Volgens Heijdenrijk van Pharos heeft het doorgeven van kennis en informatie niet veel zin als dat niet op het juiste niveau gebeurt. “Een grote groep mensen heeft lage gezondheidsvaardigheden. Die krijgen te maken met informatie en zorginstellingen die op hbo-niveau werken. Het aanbod moet beter aansluiten op de mensen die we willen bereiken. Wij hebben het over mensen die niet goed te bereiken zijn. Maar doen we wel genoeg om ze te bereiken?”

Zij vindt dat de professionals die met de voeten in de klei staan, handelingsopties moeten krijgen om om te gaan met een andere taal- en cultuurachtergrond. “Rondom opvoedingsvraagstukken heerst vaak veel angst en taboe bij de ouders. Dat vergt andere vaardigheden. Hoe ga je daarover het gesprek aan?”

‘Informele structuren zijn zo belangrijk, vooral in wijken waar de kansen minder zijn’

Lange adem

De structurele aanpak die nodig is om gezondheidsverschillen tegen te gaan, is er niet alleen een van het hier en nu. Politici, wethouders en beleidsmakers zullen ver over hun termijnen heen moeten kijken om de gezondheidskloof echt aan te pakken. Of zoals de RVS het in haar essay zegt: het is als kijken naar de sterren. Wat we nu waarnemen aan gezondheidsverschillen. is het resultaat van beleid dat jaren en soms decennia geleden is ingezet. En het beleid dat nu van start gaat, bepaalt het beeld misschien pas over tien of twintig jaar. Heijdenrijk: “Het moet een aanpak zijn van de lange adem.”

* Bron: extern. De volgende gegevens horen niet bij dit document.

Lemma occurs_drop (s : text) (n : nat) (T : text) :
  occurs s (drop n T) → occurs s T.
Proof.
  intros H. rewrite <-(take_drop n T). by apply occurs_app_r.
Qed.

(** [find] returns the leftmost occurrence, and [None] only when there is
    none. *)
Lemma find_Some (T s : text) (j : nat) :
  find T s = Some j ↔
  occurs_at s j T ∧ ∀ i, i < j → ¬ occurs_at s i T.
Proof.
  revert j. induction T as [|c T IH]; intros j.
  - simpl. destruct (startswith [] s) eqn:Hs.
    + split.
      * intros [= <-]. split; [by apply occurs_at_0 | lia].
      * intros [H _]. destruct j; [done | by apply occurs_at_S_nil in H].
    + split; [done|]. intros [H _]. destruct j.
      * apply occurs_at_0 in H. congruence.
      * by apply occurs_at_S_nil in H.
  - cbn [find]. destruct (startswith (c :: T) s) eqn:Hs.
    + split.
      * intros [= <-]. split; [by apply occurs_at_0 | lia].
      * intros [_ H]. destruct j; [done|]. destruct (H 0); [lia|].
        by apply occurs_at_0.
    + destruct j.
      * split; [by destruct (find T s)|].
        intros [H _]. apply occurs_at_0 in H. congruence.
      * rewrite fmap_Some. split.
        -- intros (k & Hk & [= ->]). apply IH in Hk as [Hk1 Hk2]. split.
           ++ by apply occurs_at_S.
           ++ intros [|i] Hi; [rewrite occurs_at_0; congruence|].
              rewrite occurs_at_S. apply Hk2. lia.
        -- intros [H1 H2]. exists j. split; [|done]. apply IH. split.
           ++ by apply occurs_at_S in H1.
           ++ intros i Hi Hocc. apply (H2 (S i)); [lia|]. by apply occurs_at_S.
Qed.

Lemma find_None (T s : text) : find T s = None ↔ ¬ occurs s T.
Proof.
  induction T as [|c T IH].
  - simpl. rewrite occurs_nil. destruct s; simpl; split; done.
  - cbn [find]. rewrite occurs_cons. destruct (startswith (c :: T) s).
    + split; [done | intros []; by left].
    + rewrite fmap_None, IH. split; [intros H [?|?]; done | tauto].
Qed.

Lemma contains_occurs (T s : text) : contains T s = true ↔ occurs s T.
Proof.
  unfold contains. destruct (find T s) eqn:Hf.
  - split; [|done]. intros _. apply find_Some in Hf as [H _]. by eexists.
  - apply find_None in Hf. split; [done | tauto].
Qed.

Lemma occurs_or_not (s T : text) : occurs s T ∨ ¬ occurs s T.
Proof.
  destruct (contains T s) eqn:H.
  - left. by apply contains_occurs.
  - right. rewrite <-contains_occurs. congruence.
Qed.

Lemma find_split (T s : text) (j : nat) :
  find T s = Some j →
  T = take j T ++ s ++ drop (j + length s) T ∧ length (take j T) = j.
Proof.
  intros [(u & v & -> & Hu) _]%find_Some. subst j.
  rewrite take_app_length. split; [|done].
  rewrite <-drop_drop, drop_app_length. by rewrite drop_app_length.
Qed.

(** [occurrences] counts what [occurs_at] describes. *)
Lemma occurrences_pos (s T : text) :
  0 < occurrences s T ↔ occurs s T.
Proof.
  induction T as [|c T IH].
  - simpl. rewrite occurs_nil. destruct s; simpl; split; (done || lia).
  - cbn [occurrences]. rewrite occurs_cons, <-IH.
    destruct (startswith (c :: T) s); split; try lia; try tauto.
Qed.

(** ** [replace]: the loop always has rounds to spare *)

Lemma find_bound (T s : text) (j : nat) :
  find T s = Some j → j + length s ≤ length T.
Proof.
  intros [(u & v & -> & <-) _]%find_Some. rewrite !length_app. lia.
Qed.

Lemma replace_loop_rounds (n m : nat) (T s r : text) :
  s ≠ [] → length T ≤ n → length T ≤ m →
  replace_loop n T s r = replace_loop m T s r.
Proof.
  intros Hs. revert m T. induction n as [|n IH]; intros m T Hn Hm.
  - destruct T; [|simpl in Hn; lia].
    destruct m; [done|]. simpl. by destruct s.
  - destruct m as [|m].
    + destruct T; [|simpl in Hm; lia]. simpl. by destruct s.
    + simpl. destruct (find T s) as [j|] eqn:Hj; [|done].
      apply find_bound in Hj. destruct s as [|a s]; [done|]. simpl in Hj.
      do 2 f_equal. apply IH; rewrite length_drop; simpl; lia.
Qed.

Stimuleringsprogramma GezondIn stelde na acht jaar de vraag wat nu het bereikte gezondheidseffect in de ondersteunde gemeenten was. ‘Het realistische antwoord is dat hier nog niet genoeg zicht op is’, zo staat in het onderzoeksrapport. ‘Het aantonen van een causaal verband is lastig en het resultaat van de inspanningen is nog maar deels zichtbaar.’ “Het effect van interventies en projecten op gezondheidsverschillen is ontzettend moeilijk te meten”, beaamt Notten. “Ik zeg daarom tegen gemeenten: laat het los. En ja, dat is moeilijk. Want een gemeente wordt ook beoordeeld op resultaten. Maar resultaten proberen te boeken op de korte termijn werkt niet.”

Hoe belangrijk die lange adem is, weet ook Carin Cuijpers. “We willen de Ambassadeurs Gezond Leven ook op de langere termijn borgen, gezien de meerwaarde van het netwerk. Het is heel bijzonder om te zien hoe alle vrouwen zich hiervoor inzetten. Ook tijdens de coronaperiode hebben ze altijd geprobeerd om samen te komen waar dat kon.” Het project draait nu nog op tijdelijke financiering vanuit de gemeente en het VSB Fonds. “We onderzoeken nu mogelijkheden voor duurzame financiering en inbedding in de wijk.”

De coronacrisis heeft de kloof verder vergroot, besluit Heijdenrijk. “Toen werd het een zichtbaar probleem. De mensen met overgewicht, met gezondheidsachterstanden, met COPD: dat waren de mensen die op de ic’s belandden. Ineens zagen we ze elke dag op tv. Terwijl die groepen er altijd al waren.” Ze is mede daardoor voorzichtig positief over de toekomst. “Ik weet dat we het kunnen aanpakken, maar het vergt visie van bestuurders. Het gaat echt om een systeemverandering.”